By following this guide, you will move away from trial-and-error prompting. You will have a system for structured outputs, a testing strategy that catches regressions before they hit production, and a clear understanding of the latency trade-offs between different models. You will know how to use Claude for complex reasoning tasks while maintaining a strict schema that your backend can actually parse without crashing.

Prerequisites

You need an API key for a modern LLM provider. I suggest using Groq if you care about speed or Hugging Face if you want to experiment with open-source models like Llama 3. You should also have a basic understanding of JSON schema and a testing framework like Pytest or Vitest. We are going to write code, not just chat with a bot.

Step 1: Define the schema first, write the prompt second

The biggest mistake engineers make is writing a long paragraph of instructions and then adding 'please return JSON' at the end. That is a recipe for a flaky service. If your prompt does not define the exact keys and types you expect, the model will eventually hallucinate a new field or change a snake_case key to camelCase.

Start with a Pydantic model or a JSON schema. This is your contract. Use this contract to drive the prompt. If you are using Claude, you can use XML tags to wrap your schema, which helps the model distinguish between instructions and data structures.

from pydantic import BaseModel, Field
from typing import List

class TechnicalAudit(BaseModel):
 vulnerabilities: List[str] = Field(description='List of CVE IDs or security risks')
 severity_score: int = Field(ge=0, le=10, description='Risk score from 0 to 10')
 remediation_steps: str = Field(description='Markdown formatted fix instructions')

# This schema is your prompt foundation
print(TechnicalAudit.model_json_schema())

When you build your prompt, include the schema directly. Tell the model that any deviation from this schema is a failure. This approach makes your prompt a piece of documentation rather than a wishlist. For more on how to use AI for structured technical tasks, check out our guide on writing PRDs with AI: technical audit.

Comparison between a poorly structured prompt and a production-ready schema.

Step 2: Implement few-shot examples as unit tests

Zero-shot prompting (just giving instructions) is fragile. If you want the model to handle edge cases, you have to show it those edge cases. I treat few-shot examples like unit tests for my prompt. I include one 'happy path' example and at least two 'error' examples where the model should refuse to answer or return a specific error code.

If you are using ChatGPT, the system prompt is the place for these examples. Here is how I structure a few-shot block for a code review tool:

User: Review this Python code: print('hello') Assistant: {"status": "pass", "comments": "Simple print statement. No issues."}

User: Review this Python code: eval(user_input) Assistant: {"status": "fail", "comments": "Security risk: use of eval() on untrusted input."}

By providing these pairs, you reduce the likelihood of the model going off the rails when it encounters something it has not seen before. This is especially important when you are trying to avoid regressions. In our post-mortem of failed code review automation, we found that 80% of our failures came from not providing enough negative examples in the few-shot context.
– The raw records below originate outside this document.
Lemma month_key_plurk_file_name (y m : Z) :
  1000 <= y <= 9999 -> 1 <= m <= 12 ->
  month_key (plurk_file_name y m) = strftime_ym (mk_date y m 1).
Proof.
  intros Hy Hm. rewrite strftime_ym_digits by done. simpl (year _). simpl (month _).
  unfold month_key, py_stem, plurk_file_name.
  rewrite !app_assoc, rfind_char_app. simpl (rfind_char 46 (cps ".js")).
  rewrite decimal_digits_year, (proj2 (month_digits _ Hm)) by done.
  unfold year_digits, replace_char.
  cbn [length app map Nat.add Nat.sub Nat.ltb Nat.leb andb take cps flat_map].
  repeat match goal with
         | |- context [Z.eqb (48 + ?x) 95] => rewrite (proj2 (Z.eqb_neq (48 + x) 95)) by lia_div
         end.
  reflexivity.
Qed.

Lemma ends_with_app (e l : text) : ends_with e (l ++ e) = true.
Proof.
  unfold ends_with. rewrite length_app.
  replace (length l + length e - length e)%nat with (length l) by lia.
  rewrite drop_app_length, bool_decide_true by done. apply andb_true_intro. split; [|done].
  apply Nat.leb_le. lia.
Qed.

Lemma plurk_file_name_js (y m : Z) : ends_with (cps ".js") (plurk_file_name y m) = true.
Proof. unfold plurk_file_name. rewrite !app_assoc. apply ends_with_app. Qed.

Lemma plurk_file_name_in_range (a b : date) (y m : Z) :
  1000 <= year a <= 9999 -> 1 <= month a <= 12 ->
  1000 <= year b <= 9999 -> 1 <= month b <= 12 ->
  1000 <= y <= 9999 -> 1 <= m <= 12 ->
  (text_leb (strftime_ym a) (month_key (plurk_file_name y m)) = true /\
   text_leb (month_key (plurk_file_name y m)) (strftime_ym b) = true) <->
  month_index (year a) (month a) <= month_index y m <= month_index (year b) (month b).
Proof.
  intros Ha Ham Hb Hbm Hy Hm. rewrite month_key_plurk_file_name by done. unfold text_leb.
  rewrite !strftime_ym_compare by (simpl; lia). simpl (year _). simpl (month _).
  destruct (Z.compare_spec (month_index (year a) (month a)) (month_index y m));
  destruct (Z.compare_spec (month_index y m) (month_index (year b) (month b)));
  split; intros; try lia; try done; destruct_and?; try discriminate.
Qed.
Step 3: Build an evaluation pipeline

You cannot manage what you do not measure. In standard software engineering, we have CI/CD. In prompt engineering for real work, we have evals. An eval is just a script that runs your prompt against a dataset of 50 to 100 inputs and checks if the output matches your expected schema and quality bar.

Do not manually check the outputs. Use a library or a simple script to validate the JSON against your schema. If you are using Groq for inference, the latency is low enough that you can run these evals in parallel during your build process. If a change to the prompt causes the pass rate to drop from 98% to 92%, that is a regression. You do not ship that change.
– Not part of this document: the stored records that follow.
(** * PuPuBird guess-word assistant: the constraint matcher of [guess.py]

    A shallow embedding of [get_pronunciations], [word_matches] (with its
    nested [backtrack]) and the filtering part of [search_words], followed
    by the properties of the written specification that concern them.

    Conventions of the embedding.
    - A Python [str] is the list of its code points ([list N]); a single
      character (what [word[i]] or iterating a [str] yields) is one code
      point.  String literals of the source are written [lit "zh"].
    - A Python [dict] that is only looked up is a [gmap]; [exact_char_reqs],
      which is iterated with [.items()], is the list of its items in
      insertion order.
    - A Python [set] is represented by its elements in iteration order.  The
      source only iterates sets and tests membership.  The order in which
      [set(...)] enumerates a collection is fixed by the interpreter, not
      by the program: it is the field [py_set] of the environment.
    - Exceptions are explicit: every function that can raise returns a
      [res]. *)

From Stdlib Require Import String Ascii.
From stdpp Require Import base numbers option list gmap strings.

Local Open Scope Z_scope.
Local Open Scope nat_scope.

(** ** Results of a Python call *)

Inductive exn := IndexError | TypeError.

Inductive res (A : Type) : Type :=
| Return (a : A)
| Raise (e : exn)
| OutOfFuel.
Arguments Return {A} a.
Arguments Raise {A} e.
Arguments OutOfFuel {A}.

#[global] Instance exn_eq_dec : EqDecision exn.
Proof. solve_decision. Defined.
#[global] Instance res_eq_dec {A : Type} `{EqDecision A} : EqDecision (res A).
Proof. solve_decision. Defined.

#[global] Instance res_ret : MRet res := fun A a => Return a.
#[global] Instance res_bind : MBind res := fun A B f m =>
  match m with
  | Return a => f a
  | Raise e => Raise e
  | OutOfFuel => OutOfFuel
  end.
#[global] Instance res_fmap : FMap res := fun A B f m =>
  match m with
  | Return a => Return (f a)
  | Raise e => Raise e
  | OutOfFuel => OutOfFuel
  end.

(** ** Strings *)

Abbreviation char := N (only parsing).
Abbreviation str := (list N) (only parsing).

(** The code points of an ASCII literal of the source. *)
Definition lit (s : string) : str := N_of_ascii <$> list_ascii_of_string s.

(** [s[-1]]: raises on the empty string. *)
Definition py_last (s : str) : res char :=
  match last s with
  | Some c => Return c
  | None => Raise IndexError
  end.

(** [s[i]] for a Python integer [i]: negative indices count from the end. *)
Definition py_index (s : str) (i : Z) : res char :=
  let n := Z.of_nat (length s) in
  let j := if bool_decide (i < 0)%Z then (n + i)%Z else i in
  if bool_decide (0 ≤ j < n)%Z then
    match s !! Z.to_nat j with
    | Some c => Return c
    | None => Raise IndexError
    end
  else Raise IndexError.

(** ** The interpreter and library environment *)

Class PyEnv := {
  (** [pinyin(ch, style=Style.TONE3, heteronym=True)[0]] of pypinyin *)
  pinyin : char → list str;
  (** the elements of [set(l)], in the order in which it is iterated *)
  py_set : ∀ {A : Type} `{EqDecision A}, list A → list A;
  py_set_NoDup : ∀ {A : Type} `{EqDecision A} (l : list A), NoDup (py_set l);
  py_set_elem : ∀ {A : Type} `{EqDecision A} (l : list A) (x : A),
    x ∈ py_set l ↔ x ∈ l;
  (** [s.strip()] and [s.lower()] *)
  py_strip : str → str;
  py_lower : str → str;
}.

(** ** Readings *)

(** The dictionary [{"initial": ..., "final": ..., "tone": ...}]. *)
Record Reading := mkReading {
  initial : str;
  final : str;
  tone : str;
}.

#[global] Instance Reading_eq_dec : EqDecision Reading.
Proof. solve_decision. Defined.

(** [p[field]] for one of the three keys of a reading. *)
Definition field_of (field : string) (p : Reading) : option str :=
  if bool_decide (field = "initial"%string) then Some (initial p)
  else if bool_decide (field = "final"%string) then Some (final p)
  else if bool_decide (field = "tone"%string) then Some (tone p)
  else None.

(** ** [get_pronunciations] *)

Definition initials_list : list str :=
  lit <$> ["zh"; "ch"; "sh"; "b"; "p"; "m"; "f"; "d"; "t"; "n"; "l";
           "g"; "k"; "h"; "j"; "q"; "x"; "r"; "z"; "c"; "s"; "y"; "w"]%string.

Definition tone_digits : str := lit "12345".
Metric	Target	Why it matters
Schema Validity	100%	Prevents parser crashes and 500 errors
Latency (p95)	< 2s	Essential for user experience and backpressure management
Accuracy	> 90%	Ensures the 'real work' is actually correct
Token Cost	< $0.01/call	Keeps the unit economics of the feature sustainable

Server rack status lights representing system observability.

Troubleshooting

Even with a great prompt, things will go wrong. The most common issue is the model hitting a token limit mid-response, which results in truncated JSON. This is why observability is non-negotiable. You need to log the raw response from the LLM before you attempt to parse it. If the JSON is malformed, log the exact string and the prompt version used.

Another issue is 'flaky' prompts that work 9 times out of 10. This usually happens when the prompt is too long or has conflicting instructions. If you see this, simplify. Remove the adjectives. Instead of saying 'Be a helpful assistant that provides very detailed and thorough technical feedback,' say 'Provide technical feedback.' The model performs better when the signal-to-noise ratio is high.

If you experience high latency, consider a smaller model. Sometimes a fine-tuned Llama 3 on Hugging Face can outperform a massive model like GPT-4 for specific, narrow tasks while being 10x faster and cheaper.

Next steps

Once your prompt is stable, put it behind a feature flag. Never roll out a prompt change to 100% of your users at once. Use a canary release. Monitor your error rates. If you see a spike in 'failed to parse JSON' errors, hit the kill switch and investigate the logs.

To see how this works in a production marketing context, read our piece on AI ad copy generation workflow and the feedback loop. It shows how to connect these prompt engineering principles to actual business metrics.

Your final test: Run your prompt through a script 100 times. If it fails to return valid JSON even once, it is not ready for production. Go back to Step 1 and tighten your schema constraints. Real work requires real reliability, not just clever words.

Enjoying the read?

Try tunedtools

AI workflows matched to your project, stack, and role - grounded in real sources.

Get started free →

no credit card · ~ 2 min

Tools mentioned in this post

ChatGPT

Claude

Make

Hugging Face

Groq

Keep reading.

AI Workflows Engineering

Claude Code vs Cursor for Large Codebases: A Practical Setup

A technical guide to configuring Claude Code and Cursor for high-scale repositories without breaking your build or shipping regressions.

AI Workflows Engineering

Claude Code vs Cursor for Large Codebases: A Senior Teardown

A direct comparison of Claude Code and Cursor for managing complex, large-scale codebases without the marketing hype.

AI Workflows Engineering

Claude Code vs Cursor for Large Codebases: A Senior Teardown

A technical comparison of vector retrieval versus agentic file traversal for large scale architectural migrations in million line repositories.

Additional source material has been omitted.